– Шумите себе на здоровье, – пожал плечами Мур, – только учтите: приставать к владельцам фабрик – бессмысленно, и лично я этого не потерплю.

– Жестокий вы человек! – воскликнул рабочий. – Неужели вы не можете дать нам хотя бы немного времени? Неужели нельзя подождать с этими станками?

– Разве я в ответе за всех фабрикантов Йоркшира?

– Нет…

– Я отвечаю лишь за себя. И если остановлюсь на мгновение, то другие фабриканты сразу ринутся вперед и растопчут меня. Сделай я, как вы хотите – обанкрочусь за месяц. Разве мое банкротство накормит ваших голодных детей? Уильям Фаррен, я не подчинюсь ни вам, ни кому-либо другому. Хватит уже разговоров! Я поступлю так, как мне угодно. Завтра прибудут новые станки. Если вы их сломаете, я закажу еще. Я не сдамся никогда!

Фабричный колокол пробил полдень. Настало время обеда. Мур отвернулся от делегации и ушел в контору.

Его последние слова оставили неприятное впечатление: увы, Мур не воспользовался шансом, который сам плыл ему в руки. Если бы он поговорил по-доброму с Фарреном – человеком честным, не завистливым и не озлобившимся в отношении тех, кому повезло в жизни больше, чем ему, и вовсе не считавшим зазорным добывать пропитание трудом, готовым довольствоваться малым, лишь бы работа имелась, – то приобрел бы друга. Совершенно непонятно, как он мог отвернуться от такого человека, не выразив ему ни сочувствия, ни дружелюбия! Вид у бедняги был изможденный, словно он прожил в страшной нужде уже много недель и даже месяцев, однако не выказал ни злобы, ни ярости, держался спокойно, несмотря на подавленность и уныние. Как смог Мур отвернуться от него со словами: «Я не сдамся никогда!» – вместо того, чтобы проявить расположение, обнадежить или предложить помощь?

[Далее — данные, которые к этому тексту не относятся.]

Lemma queue_links_ok handles : forall st X w f conn pre,
  server_inv st X -> refs_room st (2 * Z.of_nat (length handles)) -> ws_frames st !! w = Some f -> wt_queued f = false -> ws_conns st !! w = Some conn ->
  op_handles (wt_op f) = pre ++ handles -> length (wt_links f) = length pre -> Forall (owned st (cn_tid conn)) handles ->
  exists ok st' links, queue_links st w handles = Some (ok, st') /\ server_inv st' X /\ rehooks st st' w (2 * Z.of_nat (length handles)) /\
    ws_frames st' !! w = Some (f_links f false links) /\ (ok = true -> length links = length (pre ++ handles) /\ Forall (live st) handles) /\ ws_waiting st' = ws_waiting st.
Proof.
  induction handles as [|h handles IH]; intros st X w f conn pre I Hroom Hw Hq Hc Hop Hlen Hown.
  { exists true, st, (wt_links f). split; [done|]. split; [done|]. split; [apply unhooks_refl|]. split; [rewrite Hw; by apply f_links_same|]. split; [|done]. intros _. split; [by rewrite app_nil_r|constructor]. }
  assert (exists links, ws_frames st !! w = Some (f_links f false links)) as [links0 Hl0] by (exists (wt_links f); rewrite Hw; by apply f_links_same).
  assert (rehooks st st w (2 * Z.of_nat (length (h :: handles)))) as Hself by (eapply rehooks_le; [apply unhooks_refl|lia]).
  apply Forall_cons in Hown as [Hown1 Hown]. cbn [queue_links]. destruct (find_handle_object_ok st X w conn h I Hc) as (r & -> & Hr). cbn [mbind option_bind].
  destruct r as [o|]; [|exists false, st, links0; done]. destruct (Hr o eq_refl) as (Hnz & Hh & Hin & Hent).
  destruct (ro_there _ _ (si_refs _ _ I) o) as [obj Ho]; [apply elem_of_app; by left|]. rewrite Ho. cbn [mbind option_bind].
  destruct (link_source obj o) as [src|] eqn:Hsrc; [|exists false, st, links0; done].
  assert (op_handles (wt_op f) !! length (wt_links f) = Some h) as Hi by (rewrite Hop, Hlen, lookup_app_r, Nat.sub_diag by lia; done).
  destruct (queue_link_ok st X w f conn h o obj src I) as (st2 & srcobj & E2 & Hsrcobj & F2 & I3 & H3 & S3 & W3); try done; [eapply refs_room_le; [done|]; simpl length; lia|].
  match type of E2 with mbind ?k ?m = _ => destruct m as [st1|] eqn:E1 end; [|done]. cbn [mbind option_bind] in E2 |- *.
  destruct (ws_objects st1 !! o) as [obj1|] eqn:Ho1; [|done]. cbn [mbind option_bind] in E2 |- *. injection E2 as E2. rewrite E2, Hsrcobj. cbn [mbind option_bind]. rewrite F2, Hw. cbn [mbind option_bind].
  set (f3 := f_links f (wt_queued f) (wt_links f ++ [(o, src)])) in *. set (st3 := put_frame _ w f3) in *.
  destruct (IH st3 X w f3 conn (pre ++ [h])) as (ok & st' & links & E & I' & H' & F' & Hok & W'); [done| |simpl; by rewrite lookup_insert_eq|done|by rewrite (uh_conns _ _ _ _ H3)|rewrite <- (assoc (++)); done|simpl; rewrite !length_app; simpl; lia| |].
  { apply (rehooks_room _ _ _ _ _ H3) in Hroom. eapply refs_room_le; [done|]. simpl length. lia. }
  { eapply Forall_impl; [exact Hown|]. intros h' Hh'. apply (owned_stable st st3 _ _ S3); [|apply (uh_handles _ _ _ _ H3)|apply (uh_entries _ _ _ _ H3)|apply (uh_conns _ _ _ _ H3)|done].
    rewrite (uh_handles _ _ _ _ H3), (uh_entries _ _ _ _ H3). intros e en He Hen. apply (ro_there _ _ (si_refs _ _ I)), elem_of_app. left. by eapply ref_entry. }
  exists ok, st', links. split; [done|]. split; [done|]. split; [|split; [|split]].
  - replace (2 * Z.of_nat (length (h :: handles))) with (2 + 2 * Z.of_nat (length handles)) by (simpl length; lia). by eapply rehooks_trans.
  - rewrite F'. by destruct f.
  - intros Hk. destruct (Hok Hk) as [Hlen' Hlive]. split; [by rewrite Hlen', <- (assoc (++))|]. constructor.
    + destruct (decide (h = HORIZON_CURRENT_THREAD_HANDLE)) as [->|Hne]; [by left|right]. destruct (Hent Hne) as (e & en & He & Hen & Hhe & _). by exists e, en.
    + eapply Forall_impl; [exact Hlive|]. intros h' [->|(e & en & He)]; [by left|right]. exists e, en. by rewrite <- (uh_handles _ _ _ _ H3), <- (uh_entries _ _ _ _ H3).
  - by rewrite W'.
Qed.
Lemma notify_link_ok st X (b : bool) w f : server_inv st X -> ws_frames st !! w = Some f ->
  exists st', notify_link st b w = Some st' /\ server_inv st' X /\ calm st st' /\
    forall EL E, wake_except st EL E -> wake_except st' (if b then EL else minus EL w) (minus E w).
Proof.
  intros I Hw. unfold notify_link. rewrite Hw. cbn [mbind option_bind].
  assert (forall EL E, wake_except st EL E -> wake_except st (minus EL w) (minus E w) -> wake_except st (if b then EL else minus EL w) (minus E w)) as Hb.
  { intros EL E W W'. destruct b; [|done]. eapply wake_weaken; [|done|exact W']. by intros x [H _]. }
  destruct (wt_completed f) eqn:Hcomp.
  { exists st. split; [done|]. split; [done|]. split; [apply calm_refl|]. intros EL E W. apply Hb; [done|]. intros x g Hg Hs. destruct (decide (x = w)) as [->|Hne].
    - rewrite Hw in Hg. injection Hg as <-. destruct Hs as (_ & _ & Hs). congruence.
    - destruct (W x g Hg Hs) as [A B]. unfold minus. split; intros H; [apply A|apply B]; tauto. }
  destruct (must_run_ok st X w f I Hw) as (must & -> & Hmust). cbn [mbind option_bind]. destruct (negb b || must) eqn:Hbm.
  { destruct (notify_locked_ok st X w f nobody nobody I Hw) as (st1 & E1 & I1 & C1 & _). rewrite E1. exists st1. split; [done|]. split; [done|]. split; [done|]. intros EL E W.
    destruct (notify_locked_ok st X w f EL E I Hw) as (st1' & E1' & _ & _ & _ & _ & W1). rewrite E1 in E1'. injection E1' as <-. specialize (W1 W).
    destruct b; [|exact W1]. eapply wake_weaken; [|done|exact W1]. by intros x [H _]. }
  apply orb_false_iff in Hbm as [Hb1 ->]. apply negb_false_iff in Hb1 as ->.
  destruct (frame_thread_ok st X w f I Hw) as (conn & t & obj & Hc & Htid & Ht & Ho).
  destruct (select_status_ok st X w conn (wt_op f) I Hc Htid) as (s & st1 & E1 & I1 & T1 & Hs). rewrite E1. cbn [mbind option_bind]. rewrite (tk_frames _ _ _ T1), Hw. cbn [mbind option_bind].
  assert (ws_frames st1 !! w = Some f) as Hw1 by (by rewrite (tk_frames _ _ _ T1)).
  assert (forall EL E, wake_except st EL E -> wake_except st1 EL (fun x => E x \/ x = w)) as W1.
  { intros EL E W. eapply wake_takes; [exact T1|by left| |exact W]. intros x g Hg Hx. right. apply (si_tids _ _ I x w g f Hg Hw). rewrite Hx. unfold frame_tid. by rewrite Hc. }
  destruct (Z.eqb_spec s HORIZON_STATUS_TIMEOUT) as [->|Hne].
  - eexists. split; [done|]. split; [by apply (inv_put_flags st1 X w f)|]. split.
    { eapply calm_trans; [apply (tk_calm _ _ _ T1)|]. apply (calm_put_frame st1 w f _ Hw1). split; [by destruct f|]. split; [done|]. simpl. congruence. }
    intros EL E W. pose proof (W w f Hw) as Wf. apply (wake_put_frame st1 w f _ EL (fun x => E x \/ x = w)); [done|done| |done|unfold minus; naive_solver|by apply W1].
    intros (Hq & Hn & _). simpl in Hq, Hn. destruct (fo_queued _ _ _ (si_frames _ _ I w f Hw) Hq) as [_ Hqh]. destruct (Hs eq_refl) as [-> Hop]; [rewrite Hqh; eauto|].
    split; [intros H; by apply Wf|]. intros _ conn' Hc'. rewrite Hc in Hc'. injection Hc' as <-. destruct (Hmust eq_refl conn Hc) as [M1 M2]. split; [|by split].
    apply (links_still_mono (live st) _ (ws_objects st) _ _ f); [done|done|done|done|]. by apply (op_links_still st X w f conn).
  - set (st2 := put_frame st1 w (f_status f true s)). assert (server_inv st2 X) as I2 by (by apply (inv_put_flags st1 X w f)).
    assert (ws_frames st2 !! w = Some (f_status f true s)) as Hw2 by (simpl; by rewrite lookup_insert_eq).
    assert (calm st st2) as C2.
    { eapply calm_trans; [apply (tk_calm _ _ _ T1)|]. apply (calm_put_frame st1 w f _ Hw1). split; [by destruct f|]. split; [done|]. simpl. congruence. }
    destruct (notify_locked_ok st2 X w _ nobody nobody I2 Hw2) as (st3 & E3 & I3 & C3 & _). rewrite E3. exists st3. split; [done|]. split; [done|]. split; [by eapply calm_trans|]. intros EL E W.
    destruct (notify_locked_ok st2 X w _ EL E I2 Hw2) as (st3' & E3' & _ & _ & _ & _ & W3). rewrite E3 in E3'. injection E3' as <-.
    eapply wake_weaken; [| |apply W3]; [by intros x [H _]|by unfold minus|]. apply (wake_put_frame st1 w f _ EL (fun x => E x \/ x = w)); [done|done| |done|naive_solver|by apply W1].
    intros (_ & _ & Hx). done.
Qed.
Lemma create_named_ok st X type name : good st X -> fits st -> type <> OBJECT_THREAD ->
  exists s r st', horizon_server_create_named_object_handle_locked st type name = Some (s, r, st') /\ good st' X /\ same_clients st st' /\ refs_room st' 255 /\ left_alone st st' /\ (s = HORIZON_STATUS_SUCCESS -> is_Some r) /\
    forall e, r = Some e -> exists en obj, handle_to st' e en obj /\ ob_type obj = type /\ (s = HORIZON_STATUS_SUCCESS -> plain obj /\ ws_objects st !! he_object en = None).
Proof.
  intros G F Ht. unfold horizon_server_create_named_object_handle_locked. destruct (find_named_ok st X None name (proj1 G)) as (r & -> & Hr). simpl. destruct r as [o|].
  - destruct (Hr o eq_refl) as [(obj & Ho) (e0 & en0 & He0 & Hen0 & Heo0)]. rewrite Ho. simpl. destruct (decide (ob_type obj = type)) as [Hty|].
    + destruct (create_handle_for_ok st X o obj G (ft_handles _ F) (refs_room_le _ _ 1 (ft_refs _ F) ltac:(lia)) Ho) as (r & st' & -> & G' & Hc). simpl. eexists _, r, st'. split; [done|]. split; [done|]. destruct r as [e|]; simpl.
      * split; [by split; apply Hc|]. split.
        { intros p x Hx. rewrite (cr_objects _ _ _ _ _ _ Hc) in Hx. destruct (decide (p = o)) as [->|Hne]; [rewrite lookup_insert_eq in Hx; injection Hx as <-; rewrite (proj1 (proj2 (opened_shape obj))); pose proof (ft_refs _ F o obj Ho); lia|].
          rewrite lookup_insert_ne in Hx by done. pose proof (ft_refs _ F p x Hx). lia. }
        split; [apply (created_alone _ _ _ _ _ _ Hc); right; intros Hno; by apply (Hno e0 en0 He0 Hen0)|]. split; [done|]. intros e' [= <-]. eexists _, _. split; [by eapply created_handle|]. split; [by rewrite <- Hty; apply opened_shape|done].
      * destruct Hc as [n ->]. split; [done|]. split; [by apply (refs_room_le _ 256); [apply F|]|]. split; [apply alone_refl; done|]. done.
    + eexists _, None, st. split; [done|]. split; [done|]. split; [done|]. split; [by apply (refs_room_le _ 256); [apply F|]|]. split; [by apply alone_refl|]. done.
  - destruct (create_handle_ok st X type G (ft_handles _ F) Ht) as (r & st1 & -> & G1 & Hc). simpl. destruct r as [e|].
    2:{ destruct Hc as [n ->]. eexists _, None, _. split; [done|]. split; [done|]. split; [done|]. split; [by apply (refs_room_le _ 256); [apply F|]|]. split; [by apply alone_refl|]. done. }
    destruct Hc as (o & Hnone & Hc). pose proof (created_handle _ _ _ _ _ _ Hc) as Hh. pose proof Hh as (Hin & Hen & Ho). rewrite Hen. simpl in *.
    assert (refs_room st1 255) as R1.
    { intros p x Hx. rewrite (cr_objects _ _ _ _ _ _ Hc) in Hx. destruct (decide (p = o)) as [->|Hne]; [rewrite lookup_insert_eq in Hx; injection Hx as <-; simpl; lia|]. rewrite lookup_insert_ne in Hx by done. pose proof (ft_refs _ F p x Hx). lia. }
    destruct (set_name_ok st1 X o _ name G1 Ho) as (s & st2 & -> & G2 & Hf & Hok). simpl. destruct (nonzero s) eqn:Es.
    + destruct (Hf eq_refl) as [n ->]. destruct (unlink_lonely (s_allocs st1 n) X e _ _ G2 Hh (new_object_plain _ _ _ _ _ _ _)) as (st3 & -> & G3 & U). simpl.
      assert (ws_objects st3 = ws_objects st1) as Eo by apply (un_objects _ _ _ U). simpl in G3.
      destruct (free_held st3 X o _ G3 ltac:(rewrite Eo; exact Ho) eq_refl) as (st4 & -> & G4 & S4). { intros p x Hx. rewrite Eo in Hx. pose proof (R1 p x Hx). lia. }
      simpl. eexists _, None, _. split; [done|]. split.
      { apply good_free_entry; [done|]. rewrite (sr_handles _ _ (sk_rest _ _ S4)). intros Hx%(un_handles _ _ _ U). by destruct Hx. }
      split. { split; simpl; [rewrite (sr_conns _ _ (sk_rest _ _ S4)), (so_conns _ _ (un_objects _ _ _ U)); apply Hc|rewrite (sr_frames _ _ (sk_rest _ _ S4)), (so_frames _ _ (un_objects _ _ _ U)); apply Hc]. }
      split; [apply (shrinks_room st3 st4 255 S4); intros p x Hx; rewrite Eo in Hx; by apply (R1 p)|]. split; [|done].
      intros p x y Hno Hx Hy. destruct (sk_objects _ _ S4 p y Hy) as (z & Hz & Ey & Hle). rewrite Eo in Hz. destruct (created_alone _ _ _ _ _ _ Hc (or_introl Hnone) p x z Hno Hx Hz). split; [lia|]. by rewrite Ey.
    + destruct (Hok eq_refl) as (n & root & obj' & -> & Hobj'). eexists _, (Some e), _. split; [done|]. split; [done|]. split; [by split; apply Hc|].
      assert (plain obj' /\ ob_type obj' = type /\ ob_refs obj' = 1) as (Hp' & Ht' & Hr') by (destruct Hobj' as [-> | ->]; (split; [apply new_object_plain|done])).
      split. { intros p x Hx. simpl in Hx. destruct (decide (p = o)) as [->|Hne]; [rewrite lookup_insert_eq in Hx; injection Hx as <-; lia|]. rewrite lookup_insert_ne in Hx by done. by apply (R1 p). }
      split.
      { intros p x y Hno Hx Hy. simpl in Hy. destruct (decide (p = o)) as [->|Hne]; [congruence|]. rewrite lookup_insert_ne in Hy by done. by apply (created_alone _ _ _ _ _ _ Hc (or_introl Hnone) p x y). }
      split; [by eexists|]. intros e' [= <-]. eexists _, obj'. split; [split; [exact Hin|]; split; [exact Hen|]; apply lookup_insert_eq|]. by split.
Qed.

Об этом и размышлял Фаррен по дороге к своему домику, знававшему лучшие времена, и все же чистому и опрятному, хотя и очень теперь тоскливому, потому что в нем поселилась нужда. Он пришел к выводу, что иностранец-фабрикант – человек своекорыстный и черствый, а вдобавок еще и дурак. При таком хозяине только и оставалось, что собрать вещи и уехать куда подальше, но средств на переезд у него не было. Фаррен совсем пал духом.

Дома жена подала ему и детям скудный ужин – немного пустой овсянки. Некоторые из младших, быстро управившись со своими порциями, запросили добавки, что встревожило Уильяма. Пока жена их успокаивала, он встал из-за стола и направился к двери. Фаррен принялся насвистывать веселый мотивчик, что вовсе не помешало паре капель (больше похожих на первые капли дождя, чем на те, что сочатся из раны гладиатора) собраться в уголках глаз и упасть на крыльцо. Он утер лицо рукавом, и на смену слабости пришло ожесточение.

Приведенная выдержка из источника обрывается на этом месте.